▶ **PROBLEM DETAILS**: All that should be output is the block of lines below from the line with "(** C38. Keys" to the line with "([exp], [iat] and", both included, exactly as written.

Stored data entries:

(* ===== verification/Jwt.v ===== *)
(** * Signing keys: utils/jwtmanager.go

    A [JWTManager] is an Ed25519 key pair read from a secret.  Keys travel from
    the cluster controller, which generates them, through the secret to the
    compute specification, which publishes the public half as a JWK. *)

From S2P Require Import Prelude GoLib GoJson KubeTypes Api Interfaces Reference Prog Server.

Record JWTManager := {
  privateKey : string;
  publicKey : string;
}.

Record JWK := {
  jwk_Use : string;
  jwk_KeyOps : list string;
  jwk_Alg : string;
  jwk_Kid : string;
  jwk_Kty : string;
  jwk_Crv : string;
  jwk_X : string;
}.

Record JWKResponse := { Keys : list JWK }.

Definition JWK_json (k : JWK) : json :=
  JObj [("use", JStr (jwk_Use k)); ("key_ops", JArr (map JStr (jwk_KeyOps k)));
        ("alg", JStr (jwk_Alg k)); ("kid", JStr (jwk_Kid k)); ("kty", JStr (jwk_Kty k));
        ("crv", JStr (jwk_Crv k)); ("x", JStr (jwk_X k))].

Definition JWKResponse_json (r : JWKResponse) : json :=
  JObj [("keys", JArr (map JWK_json (Keys r)))].

Section manager.
Context `{CryptoOps}.

Definition NewJWTManagerFromSecret (secret : Secret) : result JWTManager :=
  match sec_Data secret !! "private.pem" with
  | None => Err (Errorf "private.pem not found in secret")
  | Some privKeyPEM =>
  match sec_Data secret !! "public.pem" with
  | None => Err (Errorf "public.pem not found in secret")
  | Some pubKeyPEM =>
  match pem_Decode privKeyPEM with
  | None => Err (Errorf "failed to decode private key PEM")
  | Some privBlock =>
  match ParsePKCS8PrivateKey privBlock with
  | Err err => Err (Wrapf "failed to parse private key" (Foreign err))
  | Ok KeyOther => Err (Errorf "private key is not Ed25519")
  | Ok (KeyEd25519 priv) =>
  match pem_Decode pubKeyPEM with
  | None => Err (Errorf "failed to decode public key PEM")
  | Some pubBlock =>
  match ParsePKIXPublicKey pubBlock with
  | Err err => Err (Wrapf "failed to parse public key" (Foreign err))
  | Ok KeyOther => Err (Errorf "public key is not Ed25519")
  | Ok (KeyEd25519 pub) => Ok {| privateKey := priv; publicKey := pub |}
  end end end end end end.

Definition ToJWK (jm : JWTManager) : JWK :=
  {| jwk_Use := "sig"; jwk_KeyOps := ["verify"]; jwk_Alg := "EdDSA"; jwk_Kid := "neon-operator";
     jwk_Kty := "OKP"; jwk_Crv := "Ed25519"; jwk_X := base64_RawURLEncode (publicKey jm) |}.

(** Every failure to read a manager is made on the spot or comes from a parser. *)
Lemma NewJWTManagerFromSecret_unmarked secret e :
  NewJWTManagerFromSecret secret = Err e → unmarked e.
Proof.
  unfold NewJWTManagerFromSecret. intros He. repeat case_match; simplify_eq; auto with neon.
Qed.

(** ** Tokens *)

Section token.
Context `{JwtOps}.

(** [for key, value := range claims]: [claims] lists the map in the order the
    iteration happens to take. *)
Fixpoint set_claims (token : Token) (claims : list (string * claim)) : result Token :=
  match claims with
  | [] => Ok token
  | (key, value) :: claims =>
      match jwt_Set token key value with
      | Err err => Err (Wrapf ("failed to set claim " +:+ key) (Foreign err))
      | Ok token => set_claims token claims
      end
  end.

Definition GenerateToken (jm : JWTManager) (claims : list (string * claim)) : result string :=
  match set_claims jwt_New claims with
  | Err err => Err err
  | Ok token =>
      match jwt_Sign token (privateKey jm) with
      | Err err => Err (Wrapf "failed to sign token" (Foreign err))
      | Ok signed => Ok signed
      end
  end.

(** [jwt.Parse] reads the clock to validate the token. *)
Definition VerifyToken (jm : JWTManager) (tokenString : string) : prog (result Token) :=
  now ← Now;
  Ret (from_env (jwt_Parse now tokenString (publicKey jm))).

(** *** What the claims set on a token become *)

Definition fitting (claims : list (string * claim)) : Prop := Forall (λ kv, claim_fits kv.1 kv.2 = true) claims.

Definition add_claim (m : gmap string claim) (kv : string * claim) : gmap string claim :=
  <[kv.1 := claim_read kv.1 kv.2]> m.

(** Claims that fit are all accepted, one after the other. *)
Lemma set_claims_map `{!JwtLaws} token claims :
  fitting claims →
  ∃ token', set_claims token claims = Ok token' ∧
    jwt_claims token' = foldl add_claim (jwt_claims token) claims.
Proof.
  intros Hfit. revert token. induction Hfit as [|[k v] claims Hkv _ IH]; intros token; [by exists token|].
  cbn [set_claims foldl fst snd] in *. destruct (claims_set token k v Hkv) as (t&->&Ht).
  destruct (IH t) as (t'&->&Ht'). exists t'. split; [done|]. by rewrite Ht', Ht.
Qed.

Lemma claim_fits_read k v : claim_fits k v = true → claim_fits k (claim_read k v) = true.
Proof.
  intros Hfit. destruct v as [s| |]; cbn [claim_read]; [|exact Hfit..].
  case_decide as Hk; [|exact Hfit]. subst k.
  unfold claim_fits in *. cbn [forallb]. rewrite andb_true_r, !andb_true_iff in *. tauto.
Qed.

(** What a reader sees of distinct claims, whatever the order they were set in. *)
Definition shows (claims : list (string * claim)) (m : gmap string claim) : Prop :=
  ∀ k v, m !! k = Some v ↔ ∃ v0, (k, v0) ∈ claims ∧ v = claim_read k v0.

Lemma add_claims_notin claims m k : k ∉ claims.*1 → foldl add_claim m claims !! k = m !! k.
Proof.
  revert m. induction claims as [|[k' v'] claims IH]; intros m Hk; [done|].
  rewrite fmap_cons, not_elem_of_cons in Hk. destruct Hk as [Hne Hk]. cbn [foldl fst] in *.
  rewrite IH by done. unfold add_claim. by rewrite lookup_insert_ne.
Qed.

Lemma add_claims_shows claims : NoDup claims.*1 → shows claims (foldl add_claim ∅ claims).
Proof.
  assert (∀ m, NoDup claims.*1 → ∀ k v, foldl add_claim m claims !! k = Some v ↔
    (∃ v0, (k, v0) ∈ claims ∧ v = claim_read k v0) ∨ ((k ∉ claims.*1) ∧ m !! k = Some v)) as Hgo.
  { induction claims as [|[k' v'] claims IH]; intros m Hnd k v.
    - cbn [foldl]. set_solver.
    - rewrite fmap_cons, NoDup_cons in Hnd. destruct Hnd as [Hnin Hnd]. cbn [foldl fst] in *.
      rewrite IH by done. unfold add_claim. cbn [fst snd]. rewrite fmap_cons, not_elem_of_cons. cbn [fst].
      setoid_rewrite elem_of_cons. destruct (decide (k = k')) as [->|Hne].
      + rewrite lookup_insert_eq. split.
        * intros [(v0&Hin&->)|[_ [= <-]]]; left; eexists; eauto.
        * intros [(v0&[[= ->]|Hin]&->)|[[] _]]; [by right|left; eauto|done].
      + rewrite lookup_insert_ne by done. split.
        * intros [(v0&Hin&->)|[? ?]]; [left; eauto|by right].
        * intros [(v0&[[= -> ->]|Hin]&->)|[[_ ?] ?]]; [done|left; eauto|by right]. }
  intros Hnd k v. rewrite Hgo by done. rewrite lookup_empty. naive_solver.
Qed.

Lemma shows_fitting claims m :
  fitting claims → shows claims m → map_Forall (λ k v, claim_fits k v = true) m.
Proof.
  intros Hfit Hm k v (v0&Hin&->)%Hm. apply claim_fits_read.
  unfold fitting in Hfit. rewrite Forall_forall in Hfit. exact (Hfit _ Hin).
Qed.

(** The claims allow their use at [now]. *)
Definition live (now : Z) (claims : list (string * claim)) : Prop :=
  (∀ t, ("exp", ClaimInt t) ∈ claims → now < t) ∧
  (∀ t, ("iat", ClaimInt t) ∈ claims → t ≤ now) ∧
  (∀ t, ("nbf", ClaimInt t) ∈ claims → t ≤ now).

Lemma shows_time claims m k (P : Z → Prop) (f : Z → bool) :
  shows claims m → (∀ t, f t = true ↔ P t) →
  match m !! k with Some (ClaimInt t) => f t | _ => true end = true ↔
  ∀ t, (k, ClaimInt t) ∈ claims → P t.
Proof.
  intros Hm Hf. split.
  - intros Hb t Hin. assert (m !! k = Some (ClaimInt t)) as Hk by (apply Hm; by eexists).
    rewrite Hk in Hb. by apply Hf.
  - intros Hall. destruct (m !! k) as [v|] eqn:Hk; [|done]. apply Hm in Hk as (v0&Hin&->).
    destruct v0; cbn [claim_read]; [by case_decide|done|]. apply Hf, Hall, Hin.
Qed.

Lemma shows_valid claims m now : shows claims m → valid_at now m = true ↔ live now claims.
Proof.
  intros Hm. unfold valid_at, live. rewrite !andb_true_iff.
  rewrite (shows_time claims m "exp" (λ t, now < t)), (shows_time claims m "iat" (λ t, t ≤ now)),
    (shows_time claims m "nbf" (λ t, t ≤ now)) by (first [exact Hm | intros t; lia]).
  tauto.
Qed.

(** Parsing what a manager generated, under the public half of its key. *)
Lemma parse_generated `{!JwtLaws} jm pub claims s now :
  key_pair (privateKey jm) pub → NoDup claims.*1 → fitting claims → GenerateToken jm claims = Ok s →
  (live now claims ∧ ∃ token, jwt_Parse now s pub = Ok token ∧ shows claims (jwt_claims token)) ∨
  (¬ live now claims ∧ ∃ f, jwt_Parse now s pub = Err f).
Proof.
  intros Hpair Hnd Hfit. unfold GenerateToken.
  destruct (set_claims_map jwt_New claims Hfit) as (token&->&Htok). rewrite claims_new in Htok.
  destruct (jwt_Sign token _) as [s'|] eqn:Hsign; [|done]. intros [= <-].
  assert (shows claims (jwt_claims token)) as Hshows by (rewrite Htok; by apply add_claims_shows).
  pose proof (parse_sign now token _ _ s' Hpair (shows_fitting _ _ Hfit Hshows) Hsign) as Hp.
  pose proof (shows_valid claims _ now Hshows) as Hv.
  destruct (valid_at now (jwt_claims token)).
  - left. split; [by apply Hv|]. destruct Hp as (t'&Hp&Hc). exists t'. by rewrite Hc.
  - right. split; [|done]. by intros Hl%Hv.
Qed.
End token.

(** The two PEM entries a key pair is stored under. *)
Definition key_secret_data (privPEM pubPEM : string) : smap :=
  {[ "private.pem" := privPEM; "public.pem" := pubPEM ]}.

(** Reading back a secret made of marshalled keys gives the keys. *)
Lemma manager_of_marshalled `{!CryptoLaws} (kp : KeyPair) privDER pubDER m :
  MarshalPKCS8PrivateKey (kp_private kp) = Ok privDER →
  MarshalPKIXPublicKey (kp_public kp) = Ok pubDER →
  NewJWTManagerFromSecret
    {| sec_Meta := m;
       sec_Data := key_secret_data (pem_EncodeToMemory "PRIVATE KEY" privDER)
                                   (pem_EncodeToMemory "PUBLIC KEY" pubDER) |} =
  Ok {| privateKey := kp_private kp; publicKey := kp_public kp |}.
Proof.
  intros Hpriv Hpub. unfold NewJWTManagerFromSecret, key_secret_data. cbn [sec_Data].
  rewrite lookup_insert_eq, lookup_insert_ne, lookup_singleton_eq by done.
  rewrite !pem_decode_encode.
  by rewrite (parse_marshal_private _ _ Hpriv), (parse_marshal_public _ _ Hpub).
Qed.

(** C38. Keys travel through a Secret and claims through a token.  Take a Secret that holds
    the two PEM entries of a marshalled Ed25519 pair, which is how the Cluster controller
    stores the pair it generates.  Every reader of it gets the same manager, and a token
    the manager makes of distinct claims of fitting types, in whatever order they were
    set, is judged by every reader with one look at the clock.  While the claims allow it
    ([exp], [iat] and [nbf]) the token is accepted and shows every claim given to it, and
    no other: as it was given, except that an audience shows as a list.  Before or after
    that time it is refused. *)
Theorem VerifyToken_GenerateToken `{!CryptoLaws} `{JwtOps} `{!JwtLaws} (kp : KeyPair) privDER pubDER m claims s :
  key_pair (kp_private kp) (kp_public kp) →
  MarshalPKCS8PrivateKey (kp_private kp) = Ok privDER → MarshalPKIXPublicKey (kp_public kp) = Ok pubDER →
  NoDup claims.*1 → fitting claims →
  let secret := {| sec_Meta := m;
                   sec_Data := key_secret_data (pem_EncodeToMemory "PRIVATE KEY" privDER)
                                               (pem_EncodeToMemory "PUBLIC KEY" pubDER) |} in
  ∃ jm, NewJWTManagerFromSecret secret = Ok jm ∧
    (GenerateToken jm claims = Ok s →
     wp (VerifyToken jm s) (λ tr out, ∃ now r, tr = [Ev CNow now] ∧ out = Returned r ∧
       ((live now claims ∧ ∃ token, r = Ok token ∧ shows claims (jwt_claims token)) ∨
        (¬ live now claims ∧ ∃ e, r = Err e)))).
Proof.
  intros Hpair Hpriv Hpub Hnd Hfit secret. eexists. split; [by apply (manager_of_marshalled kp)|].
  intros Hgen. unfold VerifyToken. wp_call now. wp_steps. exists now. eexists. split_and!; [done|done|].
  destruct (parse_generated {| privateKey := kp_private kp; publicKey := kp_public kp |} (kp_public kp)
    claims s now Hpair Hnd Hfit Hgen) as [[Hl (token&Hp&Hs)]|[Hl [f Hp]]]; cbn [publicKey]; rewrite Hp; [left|right].
  - split; [done|]. by exists token.
  - split; [done|]. by eexists.
Qed.
End manager.

(** ** Examples *)

Section examples.
#[local] Existing Instance ref_crypto.
#[local] Existing Instance ref_crypto_laws.
#[local] Existing Instance ref_jwt.
#[local] Existing Instance ref_jwt_laws.

Definition sample_keys : KeyPair := {| kp_public := "k"; kp_private := "k" |}.
Definition sample_claims : list (string * claim) :=
  [("sub", ClaimString "main"); ("aud", ClaimString "compute"); ("exp", ClaimInt 4600); ("iat", ClaimInt 1000);
   ("nbf", ClaimInt 1000)].
Definition sample_manager : JWTManager := {| privateKey := "k"; publicKey := "k" |}.
Definition sample_token : string := match GenerateToken sample_manager sample_claims with Ok s => s | Err _ => "" end.

(** What is read of one claim of the sample token by a clock that shows [now]. *)
Definition read_at (now : Z) (k : string) : option claim :=
  match run (World [] now (http_status 200 "200 OK")) (VerifyToken sample_manager sample_token) with
  | (_, Returned (Ok t)) => jwt_claims t !! k
  | _ => None
  end.

(** The sample token is accepted at 1000 and refused at 999 and at 4600. *)
Lemma VerifyToken_GenerateToken_witness :
  read_at 1000 "sub" = Some (ClaimString "main") ∧ read_at 1000 "aud" = Some (ClaimStrings ["compute"]) ∧
  read_at 999 "sub" = None ∧ read_at 4600 "sub" = None ∧
  let secret := {| sec_Meta := new_meta "keys" "neon" ∅ ∅;
                   sec_Data := key_secret_data (pem_EncodeToMemory "PRIVATE KEY" "sk")
                                               (pem_EncodeToMemory "PUBLIC KEY" "pk") |} in
  ∃ jm, NewJWTManagerFromSecret secret = Ok jm ∧
    (GenerateToken jm sample_claims = Ok sample_token →
     wp (VerifyToken jm sample_token) (λ tr out, ∃ now r, tr = [Ev CNow now] ∧ out = Returned r ∧
       ((live now sample_claims ∧ ∃ token, r = Ok token ∧ shows sample_claims (jwt_claims token)) ∨
        (¬ live now sample_claims ∧ ∃ e, r = Err e)))).
Proof.
  do 4 (split; [vm_compute; reflexivity|]).
  refine (VerifyToken_GenerateToken sample_keys "sk" "pk" (new_meta "keys" "neon" ∅ ∅) sample_claims sample_token
    eq_refl eq_refl eq_refl _ _).
  - apply (bool_decide_unpack _). vm_compute. exact I.
  - apply (bool_decide_unpack _). vm_compute. exact I.
Defined.
End examples.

▶ **ANSWER BELOW**:
(** C38. Keys travel through a Secret and claims through a token.  Take a Secret that holds
    the two PEM entries of a marshalled Ed25519 pair, which is how the Cluster controller
    stores the pair it generates.  Every reader of it gets the same manager, and a token
    the manager makes of distinct claims of fitting types, in whatever order they were
    set, is judged by every reader with one look at the clock.  While the claims allow it
    ([exp], [iat] and [nbf]) the token is accepted and shows every claim given to it, and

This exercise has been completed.